(SOURCE DATA)

Definition getMutedWindows : M World bool :=
  try_catch
    (stdout <- execAsync ("powershell -c " ++ dq ++
                          "Get-AudioDevice -PlaybackMute" ++ dq) ;;
     ret (String.eqb (trim stdout) "True"))
    (fun error => console_error "Error getting mute state:" error ;; ret false).

Definition setMutedWindows (muted : bool) : M World unit :=
  try_catch
    (_ <- execAsync ("powershell -c " ++ dq ++ "Set-AudioDevice -PlaybackMute " ++
                     (if muted then "true" else "false") ++ dq) ;;
     ret tt)
    (fun error => console_error "Error setting mute state:" error).

Definition getOutputDeviceWindows : M World string :=
  try_catch
    (stdout <- execAsync ("powershell -c " ++ dq ++
                          "(Get-AudioDevice -Playback).Name" ++ dq) ;;
     ret (match trim stdout with
          | EmptyString => "Default"
          | t => t
          end))
    (fun error => console_error "Error getting output device:" error ;;
                  ret "Default").

(** *** Platform-agnostic API *)

Definition unsupported {A} : M World A :=
  throw (mkError ("Unsupported platform: " ++ platform)).

Definition getVolume : M World num :=
  if platform =? "linux" then getVolumeLinux
  else if platform =? "darwin" then getVolumeMac
  else if platform =? "win32" then getVolumeWindows
  else unsupported.

Definition setVolume (volume : jsval) : M World unit :=
  n <- run (ToNumber volume) ;;     (* [Math.min] converts its arguments *)
  let vol := Math_max (Int 0) (Math_min (Int 100) n) in
  if platform =? "linux" then setVolumeLinux vol
  else if platform =? "darwin" then setVolumeMac vol
  else if platform =? "win32" then setVolumeWindows vol
  else unsupported.

Definition getMuted : M World bool :=
  if platform =? "linux" then getMutedLinux
  else if platform =? "darwin" then getMutedMac
  else if platform =? "win32" then getMutedWindows
  else unsupported.

Definition setMuted (muted : bool) : M World unit :=
  if platform =? "linux" then setMutedLinux muted
  else if platform =? "darwin" then setMutedMac muted
  else if platform =? "win32" then setMutedWindows muted
  else unsupported.

Definition getOutputDevice : M World string :=
  if platform =? "linux" then getOutputDeviceLinux
  else if platform =? "darwin" then getOutputDeviceMac
  else if platform =? "win32" then getOutputDeviceWindows
  else unsupported.

End WithEnv.
End volumeController.

(** ** src/main.js *)

Module main.

(** The persisted settings read through [store.get]. *)
Record Settings : Type := mkSettings {
  port : Z;
  pollingEnabled : bool;
  pollingInterval : Z;
  autostart : bool
}.

(** The values the module writes on a first run. *)
Definition default_settings : Settings := mkSettings 8080 true 500 false.

Section WithEnv.
Context {env : Env}.

(** The module-level variables, with the machine underneath.  [wss] is
    [None] until the server is started and then holds [wss.clients], a Set
    iterated in insertion order. *)
Record State : Type := mkState {
  world : World;
  store : Settings;
  wss : option (list WebSocket);
  pollingTimer : option Z;
  lastVolume : jsval;
  lastMute : jsval
}.

Definition set_world (st : State) (w : World) : State :=
  mkState w (store st) (wss st) (pollingTimer st) (lastVolume st) (lastMute st).

Definition set_wss (st : State) (c : option (list WebSocket)) : State :=
  mkState (world st) (store st) c (pollingTimer st) (lastVolume st) (lastMute st).

Definition set_pollingTimer (st : State) (t : option Z) : State :=
  mkState (world st) (store st) (wss st) t (lastVolume st) (lastMute st).

Definition set_last (st : State) (volume muted : jsval) : State :=
  mkState (world st) (store st) (wss st) (pollingTimer st) volume muted.

(** [await volumeController.f(...)]: the call acts on the machine only. *)
Definition await {A} (m : M World A) : M State A := fun st =>
  let r := m (world st) in
  mkResult (outcome r) (set_world st (final r)) (emitted r).

(** [ws.send(JSON.stringify(msg))], as the [ws] library (8.x) does it: the
    call throws while the socket is still connecting, hands the message to
    an open socket, and drops it on a closing or closed one.  A failure of
    the transport comes later, through the socket's events, never out of
    the call. *)
Definition send (ws : WebSocket) (msg : Reply) : M State unit :=
  match readyState ws with
  | CONNECTING => throw (mkError "WebSocket is not open: readyState 0 (CONNECTING)")
  | OPEN => emit (Sent (ws_id ws) msg)
  | CLOSING | CLOSED => ret tt
  end.

(** Send current state to a specific client. *)
Definition sendState (ws : WebSocket) : M State unit :=
  try_catch
    (volume <- await volumeController.getVolume ;;
     muted <- await volumeController.getMuted ;;
     device <- await volumeController.getOutputDevice ;;
     send ws (StateMsg volume muted device))
    (fun error => console_error "Error getting state:" error).

(** The loop [wss.clients.forEach(...)] of [broadcastState]. *)
Definition fanout (state : Reply) (clients : list WebSocket) : M State unit :=
  forEach (fun client =>
             if ReadyState_eqb (readyState client) OPEN
             then send client state
             else ret tt)
          clients.

(** Broadcast state to all connected clients. *)
Definition broadcastState : M State unit :=
  st <- get ;;
  match wss st with
  | None => ret tt
  | Some _ =>
      try_catch
        (volume <- await volumeController.getVolume ;;
         muted <- await volumeController.getMuted ;;
         device <- await volumeController.getOutputDevice ;;
         let state := StateMsg volume muted device in
         st' <- get ;;
         fanout state (match wss st' with Some clients => clients | None => [] end))
        (fun error => console_error "Error broadcasting state:" error)
  end.

(** Handle incoming WebSocket messages.  [broadcastState()] and
    [sendState(ws)] are called without [await]; they are run here to their
    end before the next event, and nothing they raise could reach the
    caller. *)
Definition handleMessage (data : jsval) (ws : WebSocket) : M State unit :=
  match data with
  | JUndefined | JNull =>
      throw (mkError ("Cannot destructure property 'action' of 'data' as it is "
                      ++ (match data with JNull => "null" | _ => "undefined" end)
                      ++ "."))
  | _ =>
      let action := getProp data "action" in
      let value := getProp data "value" in
      if strict_eq action (JStr "setVolume") then
        await (volumeController.setVolume value) ;;
        broadcastState
      else if strict_eq action (JStr "getState") then
        sendState ws
      else if strict_eq action (JStr "increaseVolume") then
        currentVol <- await volumeController.getVolume ;;
        sum <- run (js_add (JNum currentVol) value) ;;
        n <- run (ToNumber sum) ;;
        await (volumeController.setVolume (JNum (Math_min (Int 100) n))) ;;
        broadcastState
      else if strict_eq action (JStr "decreaseVolume") then
        vol <- await volumeController.getVolume ;;
        difference <- run (js_sub (JNum vol) value) ;;
        n <- run (ToNumber difference) ;;
        await (volumeController.setVolume (JNum (Math_max (Int 0) n))) ;;
        broadcastState
      else if strict_eq action (JStr "mute") then
        await (volumeController.setMuted true) ;;
        broadcastState
      else if strict_eq action (JStr "unmute") then
        await (volumeController.setMuted false) ;;
        broadcastState
      else if strict_eq action (JStr "toggleMute") then
        isMuted <- await volumeController.getMuted ;;
        await (volumeController.setMuted (negb isMuted)) ;;
        broadcastState
      else if strict_eq action (JStr "isMuted") then
        sendState ws
      else
        send ws (ErrorMsg "Unknown action")
  end.

(** The [message] listener of a connection.  A [Throw] outcome is a
    rejection nobody handles. *)
Definition onMessage (message : Inbound) (ws : WebSocket) : M State unit :=
  try_catch
    (match message with
     | Malformed e => throw e
     | Parsed data => handleMessage data ws
     end)
    (fun error =>
       console_error "Error handling message:" error ;;
       send ws (ErrorMsg (JS.message error))).

(** Start WebSocket server. *)
Definition startWebSocketServer : M State unit :=
  st <- get ;;
  modify (fun st => set_wss st (Some [])) ;;
  console_log ("WebSocket server started on port " ++ string_of_Z (port (store st))).

(** The [connection] listener; the library has put [ws] into
    [wss.clients] by then. *)
Definition onConnection (ws : WebSocket) : M State unit :=
  modify (fun st =>
            set_wss st (match wss st with
                        | Some clients => Some (clients ++ [ws])%list
                        | None => None
                        end)) ;;
  console_log "Client connected" ;;
  sendState ws.

(** The [close] listener; the library has taken [ws] out of
    [wss.clients]. *)
Definition onClose (ws : WebSocket) : M State unit :=
  modify (fun st =>
            set_wss st (match wss st with
                        | Some clients =>
                            Some (filter (fun c => negb (Nat.eqb (ws_id c) (ws_id ws)))
                                         clients)
                        | None => None
                        end)) ;;
  console_log "Client disconnected".

(** One run of the interval callback of [startPolling]. *)
Definition pollTick : M State unit :=
  try_catch
    (volume <- await volumeController.getVolume ;;
     muted <- await volumeController.getMuted ;;
     st <- get ;;
     (* Only broadcast if something changed *)
     if strict_ne (JNum volume) (lastVolume st) || strict_ne (JBool muted) (lastMute st)
     then
       modify (fun st => set_last st (JNum volume) (JBool muted)) ;;
       broadcastState
     else ret tt)
    (fun error => console_error "Error polling:" error).

(** Start polling if enabled. *)
Definition startPolling : M State unit :=
  st <- get ;;
  if pollingEnabled (store st)
  then modify (fun st => set_pollingTimer st (Some (pollingInterval (store st))))
  else ret tt.

Definition stopPolling : M State unit :=
  st <- get ;;
  match pollingTimer st with
  | Some _ => modify (fun st => set_pollingTimer st None)
  | None => ret tt
  end.

(** The timer fires only while it is set. *)
Definition onTimer : M State unit :=
  st <- get ;;
  match pollingTimer st with
  | Some _ => pollTick
  | None => ret tt
  end.

(** The state the module starts in. *)
Definition initial (w : World) (settings : Settings) : State :=
  mkState w settings None None JNull JNull.

End WithEnv.
End main.

(** ** Machines to run the program on *)

Module Hosts.

(** String to number, for the strings the machines below are given: a
    decimal integer literal (a sign, white space around it) gives its
    value, the empty string 0, and a string that is no numeric literal
    NaN.  Numeric literals of other forms (fractions, exponents,
    hexadecimal, [Infinity]) are not among them. *)
Definition decimal_StringToNumber (s : string) : num :=
  match trim s with
  | EmptyString => Int 0
  | t =>
      let (sign, body) :=
        match t with
        | String "-" b => (-1, b)
        | String "+" b => (1, b)
        | _ => (1, t)
        end in
      let (d, rest) := span_digits body in
      match rest, read_digits 10 d None with
      | EmptyString, Some v => Int (sign * v)
      | _, _ => NaN
      end
  end.

(** *** A Linux machine with a working mixer *)

Record Mixer : Type := mkMixer { mixer_volume : Z; mixer_muted : bool }.

Definition amixer_report (m : Mixer) : string :=
  "Simple mixer control 'Master',0" ++ nl ++
  "  Capabilities: pvolume pvolume-joined pswitch pswitch-joined" ++ nl ++
  "  Playback channels: Mono" ++ nl ++
  "  Mono: Playback 52 [" ++ string_of_Z (mixer_volume m) ++ "%] [-8.25dB] [" ++
  (if mixer_muted m then "off" else "on") ++ "]" ++ nl.

Definition amixer (cmd : string) (m : Mixer) : exec_result * Mixer :=
  if (cmd =? "amixer get Master") || (cmd =? "amixer") then (ExecOk (amixer_report m), m)
  else if cmd =? "amixer set Master mute" then
    let m' := mkMixer (mixer_volume m) true in (ExecOk (amixer_report m'), m')
  else if cmd =? "amixer set Master unmute" then
    let m' := mkMixer (mixer_volume m) false in (ExecOk (amixer_report m'), m')
  else
    match drop_prefix "amixer set Master " cmd with
    | Some arg =>
        let (d, rest) := span_digits arg in
        match read_digits 10 d None with
        | Some v =>
            if rest =? "%" then
              let m' := mkMixer (Z.min 100 v) (mixer_muted m) in
              (ExecOk (amixer_report m'), m')
            else (ExecErr (mkError "amixer: Invalid command!"), m)
        | None => (ExecErr (mkError "amixer: Invalid command!"), m)
        end
    | None => (ExecErr (mkError ("Command failed: " ++ cmd)), m)
    end.

Definition linux_mixer : Env :=
  {| World := Mixer; platform := "linux"; exec := amixer;
     StringToNumber := decimal_StringToNumber |}.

(End SOURCE DATA)

TASK REQUIREMENTS
Copy every line above that holds the word "mkMixer".

THE COMPLETED TASK
Record Mixer : Type := mkMixer { mixer_volume : Z; mixer_muted : bool }.
    let m' := mkMixer (mixer_volume m) true in (ExecOk (amixer_report m'), m')
    let m' := mkMixer (mixer_volume m) false in (ExecOk (amixer_report m'), m')
              let m' := mkMixer (Z.min 100 v) (mixer_muted m) in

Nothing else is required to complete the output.